• **Work task**: For the data below, give again exactly the lines from the one containing "Lemma feed_run_last s" through the one containing "exists rs, feed", both ends included, and no others.

• **Stored data entries**:
○ ○ ○ ○
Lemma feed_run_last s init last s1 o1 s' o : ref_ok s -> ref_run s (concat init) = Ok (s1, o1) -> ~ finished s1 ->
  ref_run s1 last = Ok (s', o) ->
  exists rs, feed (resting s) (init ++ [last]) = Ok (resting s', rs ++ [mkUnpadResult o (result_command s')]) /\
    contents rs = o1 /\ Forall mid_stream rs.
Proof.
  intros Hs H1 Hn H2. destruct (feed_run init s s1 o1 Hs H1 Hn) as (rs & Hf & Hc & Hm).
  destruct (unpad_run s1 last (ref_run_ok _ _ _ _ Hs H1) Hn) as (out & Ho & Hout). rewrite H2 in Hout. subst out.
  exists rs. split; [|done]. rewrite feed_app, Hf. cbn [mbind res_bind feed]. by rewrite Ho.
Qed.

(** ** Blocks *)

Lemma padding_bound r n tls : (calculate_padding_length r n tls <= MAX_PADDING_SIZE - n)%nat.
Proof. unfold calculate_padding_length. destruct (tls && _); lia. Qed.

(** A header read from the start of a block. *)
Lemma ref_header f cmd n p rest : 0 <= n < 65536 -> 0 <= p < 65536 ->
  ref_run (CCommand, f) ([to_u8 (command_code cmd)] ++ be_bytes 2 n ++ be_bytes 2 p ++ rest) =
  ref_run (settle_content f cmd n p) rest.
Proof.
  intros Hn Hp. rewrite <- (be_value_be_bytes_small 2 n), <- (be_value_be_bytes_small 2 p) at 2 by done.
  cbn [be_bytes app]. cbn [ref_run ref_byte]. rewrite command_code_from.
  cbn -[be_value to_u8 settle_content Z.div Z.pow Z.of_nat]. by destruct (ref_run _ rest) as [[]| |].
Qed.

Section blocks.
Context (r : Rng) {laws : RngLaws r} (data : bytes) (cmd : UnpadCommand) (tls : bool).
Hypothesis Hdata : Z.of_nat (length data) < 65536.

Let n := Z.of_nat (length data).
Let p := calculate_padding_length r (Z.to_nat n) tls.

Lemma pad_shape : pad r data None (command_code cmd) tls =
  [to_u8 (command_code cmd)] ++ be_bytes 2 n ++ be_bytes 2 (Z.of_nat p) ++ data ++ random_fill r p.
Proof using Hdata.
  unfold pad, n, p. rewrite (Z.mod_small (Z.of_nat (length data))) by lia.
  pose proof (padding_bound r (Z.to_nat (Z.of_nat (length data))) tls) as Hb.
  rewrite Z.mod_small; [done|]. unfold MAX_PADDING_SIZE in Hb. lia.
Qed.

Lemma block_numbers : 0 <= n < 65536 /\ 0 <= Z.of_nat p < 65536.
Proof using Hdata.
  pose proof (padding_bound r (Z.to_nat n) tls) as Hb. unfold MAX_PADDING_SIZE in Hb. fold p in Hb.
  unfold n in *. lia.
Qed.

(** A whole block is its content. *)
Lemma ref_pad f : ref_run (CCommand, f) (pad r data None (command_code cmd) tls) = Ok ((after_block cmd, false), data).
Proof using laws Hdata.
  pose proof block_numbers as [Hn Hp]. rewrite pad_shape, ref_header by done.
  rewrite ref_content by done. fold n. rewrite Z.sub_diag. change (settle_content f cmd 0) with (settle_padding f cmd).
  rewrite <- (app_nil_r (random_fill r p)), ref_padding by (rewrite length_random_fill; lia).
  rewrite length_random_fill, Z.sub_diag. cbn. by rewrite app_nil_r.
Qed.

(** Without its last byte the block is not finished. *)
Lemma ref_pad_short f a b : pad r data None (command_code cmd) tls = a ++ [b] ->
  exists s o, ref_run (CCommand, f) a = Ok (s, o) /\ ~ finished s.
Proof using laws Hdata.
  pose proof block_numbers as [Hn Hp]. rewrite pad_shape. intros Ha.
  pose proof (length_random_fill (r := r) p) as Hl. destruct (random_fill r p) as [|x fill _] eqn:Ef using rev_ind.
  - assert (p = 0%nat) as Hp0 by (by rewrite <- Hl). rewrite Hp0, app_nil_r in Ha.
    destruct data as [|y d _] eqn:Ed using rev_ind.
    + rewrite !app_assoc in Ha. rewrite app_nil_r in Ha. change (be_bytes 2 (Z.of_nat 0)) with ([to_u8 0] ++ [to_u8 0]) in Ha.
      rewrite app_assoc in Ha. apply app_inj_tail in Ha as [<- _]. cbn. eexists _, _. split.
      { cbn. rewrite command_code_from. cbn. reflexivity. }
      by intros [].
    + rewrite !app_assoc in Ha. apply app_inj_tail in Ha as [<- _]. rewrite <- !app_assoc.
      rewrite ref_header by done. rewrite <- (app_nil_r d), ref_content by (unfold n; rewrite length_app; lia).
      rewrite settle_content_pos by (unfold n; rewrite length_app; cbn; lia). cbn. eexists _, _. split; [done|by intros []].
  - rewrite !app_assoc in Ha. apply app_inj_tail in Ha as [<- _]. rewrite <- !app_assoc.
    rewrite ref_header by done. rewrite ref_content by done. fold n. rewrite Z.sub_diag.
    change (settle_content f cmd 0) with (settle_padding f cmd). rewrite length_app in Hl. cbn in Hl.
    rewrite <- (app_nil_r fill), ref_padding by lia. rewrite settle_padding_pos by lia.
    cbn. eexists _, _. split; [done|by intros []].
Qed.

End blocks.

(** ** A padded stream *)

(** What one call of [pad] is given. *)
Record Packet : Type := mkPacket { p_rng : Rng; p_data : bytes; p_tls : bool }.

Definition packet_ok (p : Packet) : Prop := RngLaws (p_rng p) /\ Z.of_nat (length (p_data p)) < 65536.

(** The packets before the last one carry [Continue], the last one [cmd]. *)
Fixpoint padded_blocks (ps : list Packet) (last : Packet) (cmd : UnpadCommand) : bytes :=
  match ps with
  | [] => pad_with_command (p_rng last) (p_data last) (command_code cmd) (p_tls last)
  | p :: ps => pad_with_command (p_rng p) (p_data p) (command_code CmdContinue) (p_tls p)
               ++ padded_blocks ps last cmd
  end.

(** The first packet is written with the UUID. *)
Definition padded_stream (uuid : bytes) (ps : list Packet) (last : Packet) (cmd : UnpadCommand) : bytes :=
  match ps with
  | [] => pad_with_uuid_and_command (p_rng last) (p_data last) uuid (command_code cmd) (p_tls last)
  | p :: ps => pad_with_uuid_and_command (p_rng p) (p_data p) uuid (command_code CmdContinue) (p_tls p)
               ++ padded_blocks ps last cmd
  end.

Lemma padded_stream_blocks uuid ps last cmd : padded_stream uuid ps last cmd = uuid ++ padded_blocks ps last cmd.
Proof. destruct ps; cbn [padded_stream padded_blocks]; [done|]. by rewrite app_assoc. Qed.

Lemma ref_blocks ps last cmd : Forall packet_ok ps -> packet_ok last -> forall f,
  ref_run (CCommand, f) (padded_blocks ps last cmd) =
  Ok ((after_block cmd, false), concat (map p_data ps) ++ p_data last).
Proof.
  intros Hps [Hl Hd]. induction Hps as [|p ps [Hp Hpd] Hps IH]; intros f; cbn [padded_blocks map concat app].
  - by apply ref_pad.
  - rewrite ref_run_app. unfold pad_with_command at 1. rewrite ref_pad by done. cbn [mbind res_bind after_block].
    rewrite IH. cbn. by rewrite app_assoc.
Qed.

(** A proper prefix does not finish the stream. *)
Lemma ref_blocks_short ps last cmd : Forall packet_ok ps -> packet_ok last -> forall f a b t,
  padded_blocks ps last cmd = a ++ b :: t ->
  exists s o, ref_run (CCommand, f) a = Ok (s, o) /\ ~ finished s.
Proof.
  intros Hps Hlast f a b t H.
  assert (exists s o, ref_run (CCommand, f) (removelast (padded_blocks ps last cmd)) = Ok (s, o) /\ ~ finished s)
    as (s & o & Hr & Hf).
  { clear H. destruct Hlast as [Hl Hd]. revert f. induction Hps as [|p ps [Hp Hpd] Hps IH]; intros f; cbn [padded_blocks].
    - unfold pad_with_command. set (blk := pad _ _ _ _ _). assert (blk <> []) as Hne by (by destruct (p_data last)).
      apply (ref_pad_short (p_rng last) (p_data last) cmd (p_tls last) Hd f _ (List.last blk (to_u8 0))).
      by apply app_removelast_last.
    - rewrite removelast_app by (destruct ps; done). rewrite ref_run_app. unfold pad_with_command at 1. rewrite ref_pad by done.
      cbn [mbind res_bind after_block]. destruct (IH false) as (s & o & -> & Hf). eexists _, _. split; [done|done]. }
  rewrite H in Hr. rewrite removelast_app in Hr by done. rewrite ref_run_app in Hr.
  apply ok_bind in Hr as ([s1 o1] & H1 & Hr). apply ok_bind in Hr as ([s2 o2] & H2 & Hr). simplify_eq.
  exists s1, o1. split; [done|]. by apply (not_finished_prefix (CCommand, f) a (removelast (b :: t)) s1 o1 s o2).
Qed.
○ ○ ○ ○
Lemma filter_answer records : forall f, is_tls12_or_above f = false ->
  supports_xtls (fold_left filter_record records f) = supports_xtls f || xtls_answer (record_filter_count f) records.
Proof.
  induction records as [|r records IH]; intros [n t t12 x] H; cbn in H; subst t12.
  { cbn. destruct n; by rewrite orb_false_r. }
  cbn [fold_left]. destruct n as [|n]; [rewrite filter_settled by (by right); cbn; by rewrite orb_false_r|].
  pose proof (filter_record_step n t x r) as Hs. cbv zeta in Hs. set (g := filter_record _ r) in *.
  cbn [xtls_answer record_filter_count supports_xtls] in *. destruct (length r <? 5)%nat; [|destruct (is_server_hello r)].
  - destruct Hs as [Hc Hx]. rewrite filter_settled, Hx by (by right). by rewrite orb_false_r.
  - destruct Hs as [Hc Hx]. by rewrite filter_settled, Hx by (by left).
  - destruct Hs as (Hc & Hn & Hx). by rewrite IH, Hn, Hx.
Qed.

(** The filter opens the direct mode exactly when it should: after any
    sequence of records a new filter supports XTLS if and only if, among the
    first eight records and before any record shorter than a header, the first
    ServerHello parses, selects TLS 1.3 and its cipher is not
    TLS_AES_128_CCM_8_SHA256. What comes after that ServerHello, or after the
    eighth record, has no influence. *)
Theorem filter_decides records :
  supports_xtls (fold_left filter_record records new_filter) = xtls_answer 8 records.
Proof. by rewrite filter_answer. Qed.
○ ○ ○ ○
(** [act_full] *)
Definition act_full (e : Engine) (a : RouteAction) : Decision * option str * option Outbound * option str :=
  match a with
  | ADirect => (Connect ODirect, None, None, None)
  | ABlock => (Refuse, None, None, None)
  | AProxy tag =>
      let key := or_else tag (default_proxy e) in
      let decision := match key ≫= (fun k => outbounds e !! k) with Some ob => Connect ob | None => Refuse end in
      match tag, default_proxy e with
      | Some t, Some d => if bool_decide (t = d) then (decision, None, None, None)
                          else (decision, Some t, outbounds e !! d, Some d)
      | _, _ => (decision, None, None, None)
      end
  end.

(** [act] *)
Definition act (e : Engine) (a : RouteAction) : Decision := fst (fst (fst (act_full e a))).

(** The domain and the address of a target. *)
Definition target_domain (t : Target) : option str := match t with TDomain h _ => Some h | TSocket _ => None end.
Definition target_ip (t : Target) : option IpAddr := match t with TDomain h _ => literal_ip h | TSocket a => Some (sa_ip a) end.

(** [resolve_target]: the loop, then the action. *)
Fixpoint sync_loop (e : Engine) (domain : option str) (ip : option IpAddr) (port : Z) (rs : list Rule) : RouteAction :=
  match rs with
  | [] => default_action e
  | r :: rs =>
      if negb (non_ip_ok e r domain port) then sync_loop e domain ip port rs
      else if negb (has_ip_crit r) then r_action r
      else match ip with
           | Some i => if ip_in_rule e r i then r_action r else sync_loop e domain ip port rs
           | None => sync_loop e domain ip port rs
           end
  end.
○ ○ ○ ○
• **Solution below**:
Lemma feed_run_last s init last s1 o1 s' o : ref_ok s -> ref_run s (concat init) = Ok (s1, o1) -> ~ finished s1 ->
  ref_run s1 last = Ok (s', o) ->
  exists rs, feed (resting s) (init ++ [last]) = Ok (resting s', rs ++ [mkUnpadResult o (result_command s')]) /\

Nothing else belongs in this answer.